* **DATA TO PROCESS**:
(** * Device-type import with elevation images: a shallow embedding

    Embedding of [jobs/enhanced_device_import.py]: the slug generator
    [slugify_device_name], the image resolver [find_elevation_image] and the
    importer [import_device_type_with_images], with the properties the
    specification states about them. *)

From Stdlib Require Import List NArith ZArith Bool String Ascii Lia Permutation.
Import ListNotations.

Set Implicit Arguments.

(** ** Python strings

    A Python [str] is a sequence of Unicode code points. *)

Module Str.

Definition pystr := list N.

(** A string literal of the source, as code points. *)
Definition lit (s : string) : pystr := map N_of_ascii (list_ascii_of_string s).

Definition eqb (a b : pystr) : bool :=
  if list_eq_dec N.eq_dec a b then true else false.

Definition mem (k : pystr) (l : list pystr) : bool := existsb (eqb k) l.

(** Code points the source names. *)
Definition SPACE : N := 32.
Definition HYPHEN : N := 45.
Definition UNDERSCORE : N := 95.

Definition in_range (lo hi c : N) : bool := (lo <=? c)%N && (c <=? hi)%N.

(** [a-z], [0-9], [A-Z] *)
Definition is_lower (c : N) : bool := in_range 97 122 c.
Definition is_digit (c : N) : bool := in_range 48 57 c.
Definition is_upper (c : N) : bool := in_range 65 90 c.
Definition is_ascii (c : N) : bool := (c <? 128)%N.

(** [\s] of a [str] pattern: the code points for which Python's Unicode
    database says whitespace (the ASCII ones include the separators
    0x1c..0x1f). *)
Definition is_space (c : N) : bool :=
  in_range 9 13 c || in_range 28 32 c || (c =? 133)%N || (c =? 160)%N
  || (c =? 5760)%N || in_range 8192 8202 c || (c =? 8232)%N || (c =? 8233)%N
  || (c =? 8239)%N || (c =? 8287)%N || (c =? 12288)%N.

* **TASK DESCRIPTION**:
Look through the entries and find each line that has the string "Python". Copy those lines.

* **RESPONSE AREA**:
(** ** Python strings
    A Python [str] is a sequence of Unicode code points. *)
(** [\s] of a [str] pattern: the code points for which Python's Unicode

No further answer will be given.